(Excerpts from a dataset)
———
(* ===== verification/WebPacker.v ===== *)
(** * The web packer ([src/hc/tools/webPacker/common.c], [src/hc/tools/webPacker/ix.c])

    The tool reads a page and replaces include directives by files, in place in one
    growing buffer inside the allocator's memory: first the descriptors of the include
    directories, then the page.  The committed memory is the list [pmem]; an access
    outside it is a memory fault, and [allocator_resize] truncates or extends it by
    pages.  The tool's functions return [Done], [Fault] or, when the fuel of a loop runs
    out, [Unfinished]. *)
From Stdlib Require Import ZArith List Lia Bool String.
From S2P Require Import Prelude CompilerRt Alloc Util Base64 Io Tar TarIx.
Import ListNotations.

Inductive run_result (A : Type) := Done (a : A) | Fault | Unfinished.
Arguments Done {A}. Arguments Fault {A}. Arguments Unfinished {A}.

Definition bind {A B} (r : run_result A) (f : A -> run_result B) : run_result B :=
  match r with
  | Done a => f a
  | Fault => Fault
  | Unfinished => Unfinished
  end.
Notation "'let*' x := r 'in' f" := (bind r (fun x => f)) (at level 10, x pattern, r at level 100, f at level 200).

(** ** Searching *)

(** The inner loop of [findPattern]: the pattern is at the start of [l]. *)
Fixpoint matches (l pattern : list Z) : bool :=
  match pattern with
  | [] => true
  | c :: pattern' => (get l 0 =? c) && matches (skipn 1 l) pattern'
  end.

(** [l]: the buffer from [bufferI] on; [n]: iterations left until [bufferSize - patternSize]. *)
Fixpoint find_loop (n : nat) (l : list Z) (bufferI : Z) (pattern : list Z) : Z :=
  match n with
  | O => -1
  | S n' => if matches l pattern then bufferI else find_loop n' (skipn 1 l) (bufferI + 1) pattern
  end.

Definition findPattern (buffer : list Z) (bufferStartI : nat) (pattern : list Z) : Z :=
  find_loop (length buffer - length pattern - bufferStartI) (skipn bufferStartI buffer) (Z.of_nat bufferStartI) pattern.

Section WebPacker.
Context {world : Type} `{FileLaws world} `{DirOps world} `{Heap world} (pageSize : Z).

(** The static variables: [bufferOffset] is [buffer - alloc.mem]. *)
Record packer := Packer {
  pkernel : world; palloc : allocator; pmem : list Z; bufferOffset : nat; bufferSize : nat }.

Definition set_pkernel (s : packer) (k : world) : packer := Packer k (palloc s) (pmem s) (bufferOffset s) (bufferSize s).
Definition set_pmem (s : packer) (m : list Z) : packer := Packer (pkernel s) (palloc s) m (bufferOffset s) (bufferSize s).
Definition page (s : packer) : list Z := firstn (bufferSize s) (skipn (bufferOffset s) (pmem s)).

(** The committed memory after [allocator_resize]: whole pages; fresh pages are zero. *)
Definition recommit (m : list Z) (newSize : Z) : list Z :=
  let n := Z.to_nat (math_ALIGN_FORWARD newSize pageSize) in firstn n m ++ repeat 0 (n - length m).

Definition resize (s : packer) (newSize : nat) : packer * Z :=
  let '(k, a, status) := allocator_resize pageSize (pkernel s) (palloc s) (Z.of_nat newSize) in
  (Packer k a (if status <? 0 then pmem s else recommit (pmem s) (Z.of_nat newSize)) (bufferOffset s) (bufferSize s), status).

(** A store of [b] at offset [off], and the check that a range is committed. *)
Definition in_memory (s : packer) (off n : nat) : bool := (n =? 0)%nat || (off + n <=? length (pmem s))%nat.
Definition store (s : packer) (off : nat) (b : list Z) : run_result packer :=
  if in_memory s off (length b) then Done (set_pmem s (mem_copy (pmem s) off b)) else Fault.

Definition pclose (s : packer) (fd : Z) : packer := set_pkernel s (fst (sys_close (pkernel s) fd)).

(** The include directories, as stored at the start of the memory. *)
Definition include_fd (s : packer) (i : nat) : Z := i32 (le_combine (firstn 4 (skipn (4 * i) (pmem s)))).
Definition include_fds (s : packer) : list Z := map (include_fd s) (seq 0 (bufferOffset s / 4)).

Definition deinit (s : packer) : packer := fold_left pclose (include_fds s) s.

(** The loop of [init]: [i] directories are open. *)
Fixpoint init_loop (s : packer) (includePaths : list (list Z)) (i : nat) : run_result (packer * nat * bool) :=
  match includePaths with
  | [] => Done (s, i, true)
  | path :: includePaths' =>
      let '(s, status) := resize s ((i + 1) * 4) in
      if status <? 0 then Done (s, i, false)
      else
        let '(k, fd) := sys_openat (pkernel s) AT_FDCWD path O_RDONLY 0 in
        let s := set_pkernel s k in
        if fd <? 0 then Done (s, i, false)
        else let* s := store s (4 * i) (le_split 4 (u32 fd)) in init_loop s includePaths' (S i)
  end.

Definition init (s : packer) (includePaths : list (list Z)) : run_result (packer * Z) :=
  let* (s, i, complete) := init_loop s includePaths 0 in
  let s := Packer (pkernel s) (palloc s) (pmem s) (4 * i) (bufferSize s) in
  Done (if complete then (s, 0) else (deinit s, -1)).

(** The string at [l]. *)
Definition cstr (l : list Z) : list Z := firstn (util_cstrLen l) l.

(** The loop over the include directories: the first that has the path. *)
Fixpoint open_include (k : world) (fds : list Z) (pathZ : list Z) : world * option Z :=
  match fds with
  | [] => (k, None)
  | fd :: fds' =>
      let '(k, pathFd) := sys_openat k fd pathZ O_RDONLY 0 in
      if 0 <=? pathFd then (k, Some pathFd) else open_include k fds' pathZ
  end.

(** From [foundPath] on; the descriptor is closed by the caller. *)
Definition insert_file (s : packer) (pathFd : Z) (replaceIndex replaceSize : nat) (asBase64 : bool) : run_result (packer * Z) :=
  let '(k, (status, _, st_size)) := sys_fstat (pkernel s) pathFd in
  let s := set_pkernel s k in
  if status <? 0 then Done (s, -3)
  else
    let contentSize := Z.to_nat st_size in
    let insertSize := if asBase64 then base64_ENCODE_SIZE contentSize else contentSize in
    let newBufferSize := (bufferSize s + insertSize - replaceSize)%nat in
    let '(s, status) := resize s (bufferOffset s + newBufferSize + 1) in
    if status <? 0 then Done (s, -4)
    else
      let dest := (bufferOffset s + replaceIndex + insertSize)%nat in
      let src := (bufferOffset s + replaceIndex + replaceSize)%nat in
      let n := (bufferSize s - (replaceSize + replaceIndex))%nat in
      if negb (in_memory s src n && in_memory s dest n) then Fault
      else
        let s := Packer (pkernel s) (palloc s) (memmove (pmem s) dest src n) (bufferOffset s) newBufferSize in
        let content := (bufferOffset s + replaceIndex + insertSize - contentSize)%nat in
        match util_readAll (S (contentSize + 1 + patience (pkernel s))) (pkernel s) pathFd (contentSize + 1) [] with
        | (k, None) => Unfinished
        | (k, Some (r, data)) =>
            let* s := store (set_pkernel s k) content data in
            if negb (r =? Z.of_nat contentSize) then Done (s, -5)
            else Done (if asBase64 then set_pmem s (base64_encode (pmem s) (bufferOffset s + replaceIndex) content contentSize) else s, 0)
        end.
———
◆ Exercise prompt ◆
As the answer, set down only the lines from the data above between the one holding "From S2P Require" and the one holding "Definition set_pkernel (s", inclusive, exactly as they read.

◆ Result ◆
From S2P Require Import Prelude CompilerRt Alloc Util Base64 Io Tar TarIx.
Import ListNotations.

Inductive run_result (A : Type) := Done (a : A) | Fault | Unfinished.
Arguments Done {A}. Arguments Fault {A}. Arguments Unfinished {A}.

Definition bind {A B} (r : run_result A) (f : A -> run_result B) : run_result B :=
  match r with
  | Done a => f a
  | Fault => Fault
  | Unfinished => Unfinished
  end.
Notation "'let*' x := r 'in' f" := (bind r (fun x => f)) (at level 10, x pattern, r at level 100, f at level 200).

(** ** Searching *)

(** The inner loop of [findPattern]: the pattern is at the start of [l]. *)
Fixpoint matches (l pattern : list Z) : bool :=
  match pattern with
  | [] => true
  | c :: pattern' => (get l 0 =? c) && matches (skipn 1 l) pattern'
  end.

(** [l]: the buffer from [bufferI] on; [n]: iterations left until [bufferSize - patternSize]. *)
Fixpoint find_loop (n : nat) (l : list Z) (bufferI : Z) (pattern : list Z) : Z :=
  match n with
  | O => -1
  | S n' => if matches l pattern then bufferI else find_loop n' (skipn 1 l) (bufferI + 1) pattern
  end.

Definition findPattern (buffer : list Z) (bufferStartI : nat) (pattern : list Z) : Z :=
  find_loop (length buffer - length pattern - bufferStartI) (skipn bufferStartI buffer) (Z.of_nat bufferStartI) pattern.

Section WebPacker.
Context {world : Type} `{FileLaws world} `{DirOps world} `{Heap world} (pageSize : Z).

(** The static variables: [bufferOffset] is [buffer - alloc.mem]. *)
Record packer := Packer {
  pkernel : world; palloc : allocator; pmem : list Z; bufferOffset : nat; bufferSize : nat }.

Definition set_pkernel (s : packer) (k : world) : packer := Packer k (palloc s) (pmem s) (bufferOffset s) (bufferSize s).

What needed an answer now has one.